From the listing below, copy only the lines from the line that contains "reflexivity | exact E]." to the line that contains "intros H. unfold load. rewrite H.", counting those two lines as part of the copy.
══ Material to process ══
(** C8 as stated fails: with a budget of 10, when the sampler fails on the
    first step (here with [temp] 7.0), or when the model does, nothing is
    yielded, the body of the loop is never entered, and [generate] ends
    with that failure, not with the AttributeError of [item]. *)
Lemma first_step_failure_counterexample :
  (1 <= 10)%nat /\
  generate (L := rational_mx) stub_model stub_clock stub_tokenizer
    "Hi" (Some 7) (Some 10%nat) false
  = ([ModelCall [72; 105]%Z None; SampleCall 7 [0; 5; 0]], Raise IndexError) /\
  generate (L := rational_mx) failing_model stub_clock stub_tokenizer
    "Hi" None (Some 10%nat) false
  = ([ModelCall [72; 105]%Z None], Raise (ExternalError "shape mismatch")) /\
  forall item g,
    snd (next (L := rational_mx) stub_model stub_clock
           (generate_step nat (encode stub_tokenizer "Hi") (Some 7)))
    <> Ok (item, g).
Proof.
  split; [lia | ]. split; [vm_compute; reflexivity | ].
  split; [vm_compute; reflexivity | ].
  intros item g H. vm_compute in H. discriminate.
Qed.

(** ** Claims about the loader *)

Module LoaderFacts.

Import Loader LoaderExamples.





(** A failure of the loop over the weight files is the failure of
    [mx.load] on one of them. *)
Lemma load_weights_raises (w : world) (files : list string)
    (weights : list (string * Z)) (e : exn) :
  load_weights w files weights = Raise e ->
  exists wf, In wf files /\ mx_load w wf = Raise e.
Proof.
  revert weights. induction files as [ | wf files IH]; intros weights; simpl.
  - discriminate.
  - destruct (mx_load w wf) as [tensors | e' | ] eqn:E; cbn [bind].
    + intros H. destruct (IH _ H) as (wf' & Hin & Hm).
      exists wf'. split; [right; exact Hin | exact Hm].
    + intros H. inversion H; subst. exists wf. split; [left; reflexivity | exact E].
    + discriminate.
Qed.

(** [load] on a path that resolved to [d]. *)
Lemma load_resolved (w : world) (path : string) (log : list access)
    (model_path : string) (d : model_dir) :
  get_model_path w path = (log, Ok (model_path, d)) ->
  snd (load w path) =
  match config_json d with
  | ConfigMissing => Raise (FileNotFoundError (config_not_found model_path))
  | ConfigFails e => Raise e
  | ConfigNotObject => Raise AttributeError
  | ConfigParsed cfg =>
      match safetensors d with
      | [] => Raise (FileNotFoundError (no_safetensors model_path))
      | _ :: _ =>
          weights <- load_weights w (safetensors d) [] ;;
          a <- _get_classes cfg ;;
          let l := {| loaded_arch := a;
                      loaded_quantization :=
                        match get "quantization" cfg with
                        | Some JNull | None => None
                        | Some q => Some q
                        end;
                      loaded_weights := weights |} in
          _ <- finish w l ;;
          Ok l
      end
  end.
Proof.
  intros H. unfold load. rewrite H.
  destruct (config_json d) as [ | e | | cfg]; try reflexivity.
  destruct (safetensors d) as [ | f fs]; reflexivity.
Qed.
(** [add_road] appends the road to both adjacency lists, so every graph
    the program builds is undirected, hence closed. *)
Lemma constructed_undirected G : constructed G → undirected G.
Proof.
  induction 1 as [|G city_id name _ IH|G id1 id2 d t c _ IH].
  - apply map_Forall_empty.
  - exact IH.
  - apply undirected_intro. intros u r. rewrite !roads_of_add_road.
    intros [Hr|[Hr|Hr]%elem_of_app]%elem_of_app.
    + apply elem_of_app. left. by apply undirected_roads.
    + destruct (decide (u = id1)) as [->|]; [|by apply elem_of_nil in Hr].
      apply list_elem_of_singleton in Hr as ->. unfold neighbor_of. simpl.
      apply elem_of_app. right. apply elem_of_app. right.
      rewrite decide_True by done. by left.
    + destruct (decide (u = id2)) as [->|]; [|by apply elem_of_nil in Hr].
      apply list_elem_of_singleton in Hr as ->. unfold neighbor_of. simpl.
      apply elem_of_app. right. apply elem_of_app. left.
      rewrite decide_True by done. by left.
Qed.

Lemma constructed_closed G : constructed G → closed_graph G.
Proof. intros. by apply undirected_closed, constructed_undirected. Qed.
Definition permitted (e : Event) (o : Op) : Prop :=
  match o with
  | OpConsole _ _ => True
  | OpWs _ | OpSockets _ =>
      match e with
      | Connect _ | Disconnect | SocketOpen _ | SocketClose _ => True
      | _ => False
      end
  | OpStatus _ => transport_event e
  | OpAttempts n =>
      match e with
      | SocketOpen _ => n = 0%N
      | SocketClose _ => True
      | _ => False
      end
  | OpTimer _ => match e with SocketClose _ => True | _ => False end
  | OpBuffer _ =>
      match e with
      | SendImageWithPrompt _ _ _ | SocketMessage _ _ _ => True
      | _ => False
      end
  | OpSend _ _ =>
      match e with
      | SendVideoFrame _ _ | SendImageWithPrompt _ _ _ | SendTextPrompt _
      | SocketOpen _ => True
      | _ => False
      end
  | OpForEach k p =>
      signal_of p = k /\
      match p with
      | PStatus _ => transport_event e
      | PChunk _ | PApiError _ | PReport _ =>
          match e with SocketMessage _ _ _ => True | _ => False end
      end
  | OpSubscribe k h =>
      match e with
      | OnMessage h' => k = MessageSignal /\ h = h'
      | OnStatusChange h' => k = StatusSignal /\ h = h'
      | OnDefectReport h' => k = DefectSignal /\ h = h'
      | _ => False
      end
  | OpUnsubscribe k h =>
      match e with
      | Unregister k' h' => k = k' /\ h = h'
      | _ => False
      end
  end.

(** [w'] comes from [w] by statements that all satisfy [P]. *)
Definition made_of (callback : nat -> Payload -> list Cmd) (P : Op -> Prop)
    (w w' : World) : Prop :=
  exists ops, Forall P ops /\ w' = foldl (apply_op callback) w ops.

Definition made_of_c (callback : nat -> Payload -> list Cmd) (P : Op -> Prop)
    (w : World) (c : completion) : Prop :=
  match c with
  | Normal w' => made_of callback P w w'
  | Throw _ w' => made_of callback P w w'
  end.

(** *** The registries *)

(** The array object at [array] still starts with [snapshot]. *)
Definition starts_with (array : nat) (snapshot : list nat) (w : World) : Prop :=
  exists later, arrays w !! array = Some (snapshot ++ later).

(** The three handler fields point at three different arrays of the
    store. *)
Definition well_formed (w : World) : Prop :=
  (forall k, handlers_ref k (this w) < length (arrays w)) /\
  (forall k k', handlers_ref k (this w) = handlers_ref k' (this w) -> k = k').

(** Some callback, when called, subscribes [h] to [k]. *)
Definition resubscribed (callback : nat -> Payload -> list Cmd) (k : Signal)
    (h : nat) : Prop :=
  exists h' p, CSubscribe k h ∈ callback h' p.

(** Callback [h] is not in the array of kind [k] of a well-formed world,
    and [calls] is what it has received so far. *)
Definition absent (k : Signal) (h : nat) (calls : list (nat * Payload))
    (w : World) : Prop :=
  well_formed w /\ (h ∉ handlers k w) /\ received k h w = calls.

(** *** What holds along a run *)

(** The attempt counter is within the ceiling and every reconnect was
    scheduled with one of the three delays. *)
Definition bounded (w : World) : Prop :=
  (reconnectAttempts (this w) <= maxReconnectAttempts)%N /\
  Forall (fun ms => ms ∈ [2000; 4000; 6000]%N) (timers w).

(** Every socket that is open, and every socket a frame went to, has had
    its open event among [events]. *)
Definition opened (events : list Event) (w : World) : Prop :=
  (forall s, sockets w !! s = Some OPEN -> SocketOpen s ∈ events) /\
  (forall s f, (s, f) ∈ outbox w -> SocketOpen s ∈ events).

(** Every frame of the list that is no setup message has a setup message
    to the same socket before it. *)
Definition in_order (l : list (nat * Outbound)) : Prop :=
  forall i s f, l !! i = Some (s, f) -> ~ is_setup f ->
    exists j m ins, j < i /\ l !! j = Some (s, SetupMessage m ins).

(** The socket the service would send on has been sent a setup message,
    and the frames sent so far are in order. *)
Definition handshaken (w : World) : Prop :=
  (forall s, ws_open w = Some s ->
     exists m ins, (s, SetupMessage m ins) ∈ outbox w) /\
  in_order (outbox w).

(** The service has the configuration [c], and every setup message it
    sent carries the model and the instruction of [c]. *)
Definition configured (c : GeminiLiveConfig) (w : World) : Prop :=
  config (this w) = c /\
  forall s m ins, (s, SetupMessage m ins) ∈ outbox w ->
    m = model c /\ ins = systemInstruction c.

(** A well-formed world without a subscriber of any kind. *)
Definition deaf (w : World) : Prop :=
  well_formed w /\ forall k, handlers k w = [].

(** *** Patterns and texts *)

(** Whether every match of a pattern sets group 1. *)
Fixpoint captures (r : regex) : bool :=
  match r with
  | RGroup _ => true
  | RSeq r1 r2 => captures r1 || captures r2
  | RLit _ | ROpt _ | RStar _ | RStarLazy _ => false
  end.

(** The text has no opening brace with a closing brace after it. *)
Definition no_braces (text : list N) : Prop :=
  forall pre mid post, text <> pre ++ LBRACE :: mid ++ RBRACE :: post.

Definition BACKTICK : N := 96%N.

(** *** The Defect Report shape, in the words of the specification

    A device type label, a condition score that is an integer from 0 to
    10, a condition category from the fixed set or the Unknown sentinel,
    a sequence of Defect records, a sequence of free-text
    recommendations, and a timestamp that may be left out. The source
    has no function for it. *)

Definition integer_value (n : number) : option Z :=
  let m := Z.of_N (mantissa n) in
  let signed := if negative n then (- m)%Z else m in
  match exponent n with
  | Zneg e =>
      if (m mod 10 ^ Zpos e =? 0)%Z then Some (signed / 10 ^ Zpos e)%Z else None
  | e => Some (signed * 10 ^ e)%Z
  end.

Definition is_string (v : option json) : bool :=
  match v with Some (JStr _) => true | _ => false end.

Definition is_one_of (names : list string) (v : option json) : bool :=
  match v with
  | Some (JStr s) => existsb (fun name => str_eqb s (lit name)) names
  | _ => false
  end.

Definition is_score (v : option json) : bool :=
  match v with
  | Some (JNum n) =>
      match integer_value n with
      | Some z => (0 <=? z)%Z && (z <=? 10)%Z
      | None => false
      end
  | _ => false
  end.

Definition Defect_shape (v : json) : bool :=
  match v with
  | JObj ps =>
      is_string (obj_get (lit "type") ps)
      && is_string (obj_get (lit "location") ps)
      && is_one_of ["Minor"; "Moderate"; "Severe"]%string
           (obj_get (lit "severity") ps)
      && is_string (obj_get (lit "description") ps)
      && match obj_get (lit "dimensions_mm") ps with
         | None => true
         | Some d => is_string (Some d)
         end
  | _ => false
  end.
═══
Result of this exercise:
    + intros H. inversion H; subst. exists wf. split; [left; reflexivity | exact E].
    + discriminate.
Qed.

(** [load] on a path that resolved to [d]. *)
Lemma load_resolved (w : world) (path : string) (log : list access)
    (model_path : string) (d : model_dir) :
  get_model_path w path = (log, Ok (model_path, d)) ->
  snd (load w path) =
  match config_json d with
  | ConfigMissing => Raise (FileNotFoundError (config_not_found model_path))
  | ConfigFails e => Raise e
  | ConfigNotObject => Raise AttributeError
  | ConfigParsed cfg =>
      match safetensors d with
      | [] => Raise (FileNotFoundError (no_safetensors model_path))
      | _ :: _ =>
          weights <- load_weights w (safetensors d) [] ;;
          a <- _get_classes cfg ;;
          let l := {| loaded_arch := a;
                      loaded_quantization :=
                        match get "quantization" cfg with
                        | Some JNull | None => None
                        | Some q => Some q
                        end;
                      loaded_weights := weights |} in
          _ <- finish w l ;;
          Ok l
      end
  end.
Proof.
  intros H. unfold load. rewrite H.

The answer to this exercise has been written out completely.